How would YOU interpret the tracing in Figure-1 — that was sent to me without additional information?
QUESTIONS:
- What is the rhythm?
- Is there AV dissociation? If so — WHY?
- Clinically — HOW would you approach interpretation of this tracing in optimal time-efficient fashion?
KEY Clinical Point:
If I was the medical provider charged with the care of the patient whose ECG is shown in Figure-1 — I would approach this tracing in the following sequential stages:
- I’d first establish that the patient was hemodnamically stable with this ECG and this cardiac rhythm. Assuming this patient is at least momentarily stable — I’d then proceed as follows:
- I’d take a quick look at the long lead rhythm strip.
- To EMPHASIZE: The rhythm shown in the long lead II (below the 12-lead tracing in Figure-1) is not a simple arrhythmia — so rather than trying to come up with a precise interpretation of the rhythm — I’d spend no more than 5-to-10 seconds to ensure there is a reasonable, stable-looking heart rate (which there is in Figure-1 — as the rhythm is supraventricular [narrow QRS everywhere] — some P waves are seen — and, a pattern of repetitive group beating (groups of 3 beats), with an average heart rate in the 60-80/minute rate range — appears to be present).
- I’d then spend no more than 5-to-10 seconds looking at the rest of the 12-lead ECG to ensure that there is no ongoing emergency in need of immediate care (ie, No acute MI; No hyperkalemia, etc.).
COMMENT:
While I always advocate a systematic approach to both rhythm and 12-lead ECG interpretation — optimal clinical ECG interpretation entails prioritizing those parts of the tracing in front of you that mandate your immediate attention.

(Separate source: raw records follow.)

(** ** Confirmation *)

(** The run's pod was created and is there, unless it was lost. *)
Definition podded (c : cluster) : Prop := live c run ∨ run ∈ lost c.
Definition holds_lock (v : string) (c : cluster) : Prop := confirmed c !! v = Some run ∨ run ∈ lost c.

Lemma podded_stable c c' : rely run c c' → podded c → podded c'.
Proof. intros R [H|H]; [by apply (rl_live _ _ _ R)|right; by apply (rl_lost _ _ _ R)]. Qed.

Lemma holds_stable v c c' : rely run c c' → holds_lock v c → holds_lock v c'.
Proof. intros R [H|H]; [|right; by apply (rl_lost _ _ _ R)]. destruct (decide (run ∈ lost c')); [by right|left; by apply (rl_mine _ _ _ R)]. Qed.

Lemma confirm_safe n v (done_ : list string) Q c :
  v ∉ done_ → podded c → (∀ w, w ∈ done_ → holds_lock w c) →
  (∀ r c, podded c → (∀ w, w ∈ done_ → holds_lock w c) → (r = Ok true → holds_lock v c) → Q r c) → safe run (confirm_attempts agentName n v run) Q c.
Proof.
  intros Hv Hpod Hdone HQ. revert c Hpod Hdone. induction n as [|n IH]; intros c Hpod Hdone; [by apply HQ|].
  assert (∀ c', rely run c c' → podded c' ∧ ∀ w, w ∈ done_ → holds_lock w c') as Hst.
  { intros c' R. split; [by eapply podded_stable|]. intros w Hw. eapply holds_stable; [done|by apply Hdone]. }
  apply safe_do; [done|]. intros c1 c2 a Hr Hok Hs. inversion Hs as [| | | |v' p Hp| | | | | | | | |]; subst; try (by apply HQ; [apply Hst|apply Hst|]).
  destruct (String.eqb_spec (pvc_holder p) run) as [Heq|Hne]; cbn [negb]; [|by apply HQ; [apply Hst|apply Hst|]].
  apply safe_do; [done|]. intros c3 c4 a Hr3 Hok3 Hs3. assert (c4 = c3) as -> by (by inversion Hs3). assert (rely run c c3) as Hc3 by (by transitivity c2).
  destruct a as [|now| | | | | | |]; try (by apply HQ; [apply Hst|apply Hst|]).
  eapply safe_update; [exact Hp|exact Hr3| |].
  - intros r Hr' Hv'. eapply read_mine; [exact Hok|exact Hp|exact Hr3|by right|done|done].
  - intros c5 Hr5 Hok5. assert (rely run c c5) as Hc5 by (by transitivity c3). destruct (Hst c5 Hc5) as [Hpod5 Hd5]. split.
    + intros [] Ha; try done; try (by apply HQ). by apply IH.
    + intros p1 a Hp1. assert (podded (write_pvc c5 v p1 run (Some (stamp now)))) as Hpod6.
      { destruct Hpod5 as [H|H]; [left; by apply (live_pods c5)|by right]. }
      assert (∀ w, w ∈ done_ → holds_lock w (write_pvc c5 v p1 run (Some (stamp now)))) as Hd6.
      { intros w Hw. unfold holds_lock. rewrite confirmed_write, decide_False by (by intros ->). destruct (Hd5 w Hw); [by left|by right]. }
      destruct a; try (by apply HQ); [|by apply IH]. apply HQ; [done|done|]. intros _. destruct Hpod5 as [H|H]; [left|by right].
      by rewrite confirmed_write, decide_True, decide_True.
Qed.
(* ===== verification/PodSpecs.v ===== *)
(** * The pod specifications of internal/k8sagent

    The fields of the Kubernetes types (k8s.io/api/core/v1) that the agent reads or
    writes.  What else a specification sets is kept as the JSON names of those fields
    ([..._other]): the agent looks at nothing but the names.  [..._keys] are the
    top-level keys of the value's JSON encoding, [jsonKeys] of podpolicy.go. *)

From S2P Require Import Prelude GoStrings.
From stdpp Require Import options.

(** The host of an [httpGet] and of a [tcpSocket] action. *)
Record Handler := MkHandler { h_HTTPGet : option string; h_TCPSocket : option string }.
Record ContainerPort := MkContainerPort { cp_HostPort : Z; cp_HostIP : string }.
(** [ev_SecretRef]: the Secret of [valueFrom.secretKeyRef]. *)
Record EnvVar := MkEnvVar { ev_Name : string; ev_Value : string; ev_SecretRef : option string }.
Record SELinuxOptions := MkSELinuxOptions { se_User : string; se_Role : string; se_Type : string }.
(** [windowsOptions], of which [hostProcess] is read. *)
Abbreviation WindowsOptions := (option bool).

Record SecurityContext := MkSecurityContext {
  sc_Privileged : option bool;
  sc_Capabilities : option (list string); (* capabilities.add *)
  sc_ProcMount : option string;
  sc_SELinux : option SELinuxOptions;
  sc_Windows : option WindowsOptions;
  sc_Seccomp : option string; (* seccompProfile.type *)
  sc_AppArmor : option string;
  sc_other : list string
}.
Record PodSecurityContext := MkPodSecurityContext {
  psc_SELinux : option SELinuxOptions;
  psc_Windows : option WindowsOptions;
  psc_Seccomp : option string;
  psc_AppArmor : option string;
  psc_Sysctls : list string; (* their names *)
  psc_other : list string
}.

Record Mount := MkMount { m_Name : string; m_MountPath : string; m_SubPath : string; m_ReadOnly : bool }.

Record Container := MkContainer {
  c_Name : string;
  c_Image : string;
  c_Command : list string;
  c_Args : list string;
  c_WorkingDir : string;
  c_Ports : list ContainerPort;
  c_EnvFrom : list (option string); (* the Secret of each source that has one *)
  c_Env : list EnvVar;
  c_Requests : gmap string string;
  c_Limits : gmap string string;
  c_VolumeMounts : list Mount;
  c_VolumeDevices : list string; (* their names *)
  c_LivenessProbe : option Handler;
  c_ReadinessProbe : option Handler;
  c_StartupProbe : option Handler;
  c_Lifecycle : option (option Handler * option Handler); (* postStart, preStop *)
  c_SecurityContext : option SecurityContext;
  c_other : list string
}.

Record VolumeProjection := MkVolumeProjection {
  vp_Secret : option string;
  vp_ServiceAccountToken : option string; (* its audience *)
  vp_PodCertificate : bool;
  vp_other : list string
}.
Record VolumeSource := MkVolumeSource {
  vs_EmptyDir : option (option string); (* its sizeLimit *)
  vs_HostPath : option string;
  vs_Secret : option string;
  vs_PVC : option string;
  vs_Projected : option (list VolumeProjection);
  vs_other : list string
}.
Record Volume := MkVolume { v_Name : string; v_Source : VolumeSource }.

Record PodSpec := MkPodSpec {
  ps_Volumes : list Volume;
  ps_InitContainers : list Container;
  ps_Containers : list Container;
  ps_RestartPolicy : string;
  ps_ServiceAccountName : string;
  ps_DeprecatedServiceAccount : string;
  ps_AutomountServiceAccountToken : option bool;
  ps_NodeName : string;
  ps_HostNetwork : bool;
  ps_HostPID : bool;
  ps_HostIPC : bool;
  ps_SecurityContext : option PodSecurityContext;
  ps_ImagePullSecrets : list string;
  ps_other : list string
}.

(** ** Values with one field set *)

Definition source_none : VolumeSource := MkVolumeSource None None None None None [].
Definition emptyDir_source : VolumeSource := MkVolumeSource (Some None) None None None None [].
Definition pvc_source (claim : string) : VolumeSource := MkVolumeSource None None None (Some claim) None [].
Definition container_of (name image : string) : Container :=
  MkContainer name image [] [] "" [] [] [] ∅ ∅ [] [] None None None None None [].

(** ** JSON keys *)

Definition key_if (b : bool) (k : string) : list string := if b then [k] else [].
Definition key_of {A} (o : option A) (k : string) : list string := match o with Some _ => [k] | None => [] end.
Definition key_str (s k : string) : list string := key_if (negb (s =? "")%string) k.
Definition key_list {A} (l : list A) (k : string) : list string := match l with [] => [] | _ => [k] end.
Definition jsonKeys (l : list string) : list string := SortStrings (remove_dups l).

Definition SecurityContext_keys (sc : SecurityContext) : list string :=
  jsonKeys (key_of (sc_Privileged sc) "privileged" ++ key_of (sc_Capabilities sc) "capabilities" ++ key_of (sc_ProcMount sc) "procMount"
    ++ key_of (sc_SELinux sc) "seLinuxOptions" ++ key_of (sc_Windows sc) "windowsOptions" ++ key_of (sc_Seccomp sc) "seccompProfile"
    ++ key_of (sc_AppArmor sc) "appArmorProfile" ++ sc_other sc).

Definition PodSecurityContext_keys (sc : PodSecurityContext) : list string :=
  jsonKeys (key_of (psc_SELinux sc) "seLinuxOptions" ++ key_of (psc_Windows sc) "windowsOptions" ++ key_of (psc_Seccomp sc) "seccompProfile"
    ++ key_of (psc_AppArmor sc) "appArmorProfile" ++ key_list (psc_Sysctls sc) "sysctls" ++ psc_other sc).

(** A container's name and resources are always written. *)
Definition Container_keys (c : Container) : list string :=
  jsonKeys (["name"; "resources"] ++ key_str (c_Image c) "image" ++ key_list (c_Command c) "command" ++ key_list (c_Args c) "args"
    ++ key_str (c_WorkingDir c) "workingDir" ++ key_list (c_Ports c) "ports" ++ key_list (c_EnvFrom c) "envFrom" ++ key_list (c_Env c) "env"
    ++ key_list (c_VolumeMounts c) "volumeMounts" ++ key_list (c_VolumeDevices c) "volumeDevices" ++ key_of (c_LivenessProbe c) "livenessProbe"
    ++ key_of (c_ReadinessProbe c) "readinessProbe" ++ key_of (c_StartupProbe c) "startupProbe" ++ key_of (c_Lifecycle c) "lifecycle"
    ++ key_of (c_SecurityContext c) "securityContext" ++ c_other c).

Definition VolumeProjection_keys (s : VolumeProjection) : list string :=
  jsonKeys (key_of (vp_Secret s) "secret" ++ key_of (vp_ServiceAccountToken s) "serviceAccountToken" ++ key_if (vp_PodCertificate s) "podCertificate" ++ vp_other s).

Definition VolumeSource_keys (s : VolumeSource) : list string :=
  jsonKeys (key_of (vs_EmptyDir s) "emptyDir" ++ key_of (vs_HostPath s) "hostPath" ++ key_of (vs_Secret s) "secret"
    ++ key_of (vs_PVC s) "persistentVolumeClaim" ++ key_of (vs_Projected s) "projected" ++ vs_other s).

Definition PodSpec_keys (s : PodSpec) : list string :=
  jsonKeys (["containers"] ++ key_list (ps_Volumes s) "volumes" ++ key_list (ps_InitContainers s) "initContainers" ++ key_str (ps_RestartPolicy s) "restartPolicy"
    ++ key_str (ps_ServiceAccountName s) "serviceAccountName" ++ key_str (ps_DeprecatedServiceAccount s) "serviceAccount"
    ++ key_of (ps_AutomountServiceAccountToken s) "automountServiceAccountToken" ++ key_str (ps_NodeName s) "nodeName" ++ key_if (ps_HostNetwork s) "hostNetwork"
    ++ key_if (ps_HostPID s) "hostPID" ++ key_if (ps_HostIPC s) "hostIPC" ++ key_of (ps_SecurityContext s) "securityContext"
    ++ key_list (ps_ImagePullSecrets s) "imagePullSecrets" ++ ps_other s).
Lemma checkVolumeSource_nil src subj at_ prefix :
  checkVolumeSource jsonError p sa src subj at_ prefix = [] ↔ granted p (source_needs jsonError sa src).
Proof.
  unfold checkVolumeSource. destruct (jsonError (VolumeSource_keys src)) as [e|] eqn:He.
  { split; [done|]. intros H. destruct (H Nobody). apply sn_type. by eapply kn_error. }
  rewrite !app_nil, source_keys_nil by done.
  rewrite (option_nil _ _ (λ _, AllowHostAccess p = true)) by (intros hp; by destruct (AllowHostAccess p)).
  rewrite (option_nil (vs_Secret src) _ (λ n, n ∈ AllowSecrets p)) by (intros n; apply secret_nil).
  rewrite (option_nil (vs_PVC src) _ (λ n, n ∈ AllowPersistentVolumeClaims p)) by (intros n; by apply member_nil).
  rewrite (at_each_nil _ _ (λ j, granted p (projection_needs jsonError sa j))) by (intros; apply check_projection_nil).
  split.
  - intros (H1 & H2 & H3 & H4 & H5) pw Hn. destruct Hn as [pw Hk|hp Hp|n Hs|n Hc|l j pw Hl Hj Hn]; [by apply H1|by eapply H2|by apply H3|by apply H4|].
    rewrite Hl in H5. by eapply H5.
  - intros H. split_and!.
    + intros pw Hk. apply H. by apply sn_type.
    + intros hp Hp. apply (H Host). by eapply sn_host.
    + intros n Hs. apply (H (Secret n)). by apply sn_secret.
    + intros n Hs. apply (H (Claim n)). by apply sn_claim.
    + intros j Hj pw Hn. destruct (vs_Projected src) as [l|] eqn:El; [|by apply not_elem_of_nil in Hj]. apply H. by eapply sn_projected.
Qed.

Lemma mount_nil path subj m tv :
  mount jsonError p sa path subj m tv = [] ↔ (m ∉ credentialVolumeNames) ∧ ∀ v, tv m = Some v → granted p (source_needs jsonError sa (v_Source v)).
Proof.
  unfold mount. case_bool_decide as Hm; [naive_solver|]. rewrite (option_nil _ _ (λ v, granted p (source_needs jsonError sa (v_Source v)))) by (intros v; apply checkVolumeSource_nil).
  tauto.
Qed.

(** ** Containers *)

Lemma elem_of_handlers h c :
  h ∈ handlers c ↔ c_LivenessProbe c = Some h ∨ c_ReadinessProbe c = Some h ∨ c_StartupProbe c = Some h ∨ c_Lifecycle c ≫= fst = Some h ∨ c_Lifecycle c ≫= snd = Some h.
Proof.
  clear. unfold handlers. rewrite list_elem_of_omap. unfold id. split.
  - intros (o & Ho & ->). rewrite !elem_of_cons, elem_of_nil in Ho. intuition congruence.
  - intros H. exists (Some h). rewrite !elem_of_cons, elem_of_nil. intuition congruence.
Qed.
Lemma patch_confined t base patch cs vs pod c b :
  jt = Some t → template_of agentTmpls jt = Some base → pt_Override t = Some patch →
  containersFromMaps (pp_Containers patch) = Ok cs → volumesFromMaps (pp_Volumes patch) = Ok vs →
  NoDup (map v_Name (ps_Volumes pod)) → (∀ m, agent_mount m → provided (m_Name m) pod) →
  injected (with_parts (mergeVolumes (ps_Volumes base) vs) (ps_InitContainers base) (mergeContainers (ps_Containers base) cs) base) pod →
  b ∈ cs ∨ (∃ image, b = container_of primaryContainerName image) → derived b c → confined (effectiveServiceAccount base) pod c.
Proof.
  intros -> Ht Hp Hcs Hvs Hnd Hprov Hij Hb D pw Hu. apply check_ok in accepted.
  assert (NoDup (map v_Name (ps_Volumes base))) as Hndb.
  { assert (map v_Name (ps_Volumes base) `prefix_of` map v_Name (ps_Volumes pod)) as [t' E]; [|rewrite E in Hnd; by apply NoDup_app in Hnd as [? _]].
    etransitivity; [apply (merge_names v_Name vs)|exact (ij_names _ _ Hij)]. }
  cbn in Ht. destruct (String.eqb_spec (pt_Name t) "") as [|Hname]; [done|]. destruct (agentTmpls !! pt_Name t) as [at_|] eqn:Ea; [|done]. cbn in Ht.
  destruct (podSpecFromMap (apt_Spec at_)) as [base'|] eqn:Eb; [|done]. injection Ht as ->.
  destruct Hu as [pw Hn|v pw Hin Hm Hna Hn].
  - eapply derived_needs in Hn; [|done]. destruct Hb as [Hb|[im ->]]; [|by apply default_needs_nothing in Hn].
    apply accepted. eapply jb_container; [done..|]. apply rc_itself. by apply container_plain.
  - destruct (ij_volumes _ _ Hij v Hin) as [Hv|Hv]; [|done]. cbn in Hv. apply source_plain in Hn. apply elem_of_merge in Hv as [Hv|[Hv Hnv]]; [|..|done].
    + apply accepted. by eapply jb_volume.
    + destruct (derived_mounted _ _ _ D Hm) as [Hmb|(x & Hx & Hxn)]; [|destruct (Hprov x Hx) as (w & Hw & Ha & E); destruct Hna; rewrite (names_unique _ v w Hnd Hin Hw); congruence].
      destruct Hb as [Hb|[im ->]]; [|by apply not_elem_of_nil in Hmb]. apply accepted. eapply jb_container; [done..|].
      eapply rc_mount; [done| |done]. by apply template_volume_of.
Qed.
End built.

(** The fields of the pod itself are left as they are. *)
Lemma injected_fields s pod : injected s pod →
  effectiveServiceAccount pod = effectiveServiceAccount s ∧ (∀ sa pw, pod_needs plain sa pod pw → pod_needs plain sa s pw).
Proof.
  clear. intros Hij. pose proof (ij_rest _ _ Hij) as E. unfold with_restart, with_parts in E. cbn in E. injection E as E1 E2 E3 E4 E5 E6 E7 E8 E9 E10.
  split; [unfold effectiveServiceAccount; by rewrite E1, E2|]. intros sa pw Hn. destruct Hn as [pw Hk|n Hn Hne|Ht|Hne|Hns|n Hn|sc pw Hsc Hn].
  - assert (∀ k, k ∈ PodSpec_keys pod → podSpecFieldClass !! k ≠ Some classAllowed → k ∈ PodSpec_keys s) as Hkey.
    { intros k Hin Hcls. unfold PodSpec_keys in *. rewrite elem_of_jsonKeys in *. rewrite E1, E2, E3, E4, E5, E6, E7, E8, E9, E10, !elem_of_app in *.
      clear -Hin Hcls. do 13 (destruct Hin as [Hin|Hin]; [first [left; exact Hin|exfalso; apply Hcls; first [apply elem_of_key_list in Hin as ->|apply elem_of_key_str in Hin as ->]; vm_compute; reflexivity]|right]). exact Hin. }
    apply pn_field. destruct Hk as [e He|k Hin Ht|k Hin Ht|k Hin Ht]; [done|..]; (assert (k ∈ PodSpec_keys s) as Hin' by (apply Hkey; congruence)); [by eapply kn_unknown|by eapply kn_never|by eapply kn_optin].
  - apply pn_account; [|done]. by rewrite <-E1, <-E2.
  - apply pn_token. congruence.
  - apply pn_node. congruence.
  - apply pn_namespace. by rewrite <-E5, <-E6, <-E7.
  - apply pn_pull. by rewrite <-E9.
  - eapply pn_context; [|done]. congruence.
Qed.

Later, when you have a moment of time — You can complete your systematic assessment.
- With Regard to the Cardiac Rhythm: Our initial 5-to-10 second assessment of the long lead II rhythm strip should be all that is needed at this instant in time — because this limited amount of time should still allow you to establish: i) That the patient is hemodynamically stable; and, ii) That the rhythm is supraventricular — with at least some P waves, a narrow QRS everywhere — and, an overall heart rate in the 60-80/minute range.
- PEARL #1 (Advanced Point): The fact that the QRS complex is narrow, with at least some P waves — and a pattern suggesting group beating — should clue us into: i) The possibility of Wenckebach conduction! — and, ii) That we need to carefully inquire about recent chest pain, paying special attention to the rest of this 12-lead ECG (looking carefully for signs of acute or recent infarction — because AV Wenckebach is common with acute inferior MI). It is much easier to identify Wenckebach conduction IF you are looking for it!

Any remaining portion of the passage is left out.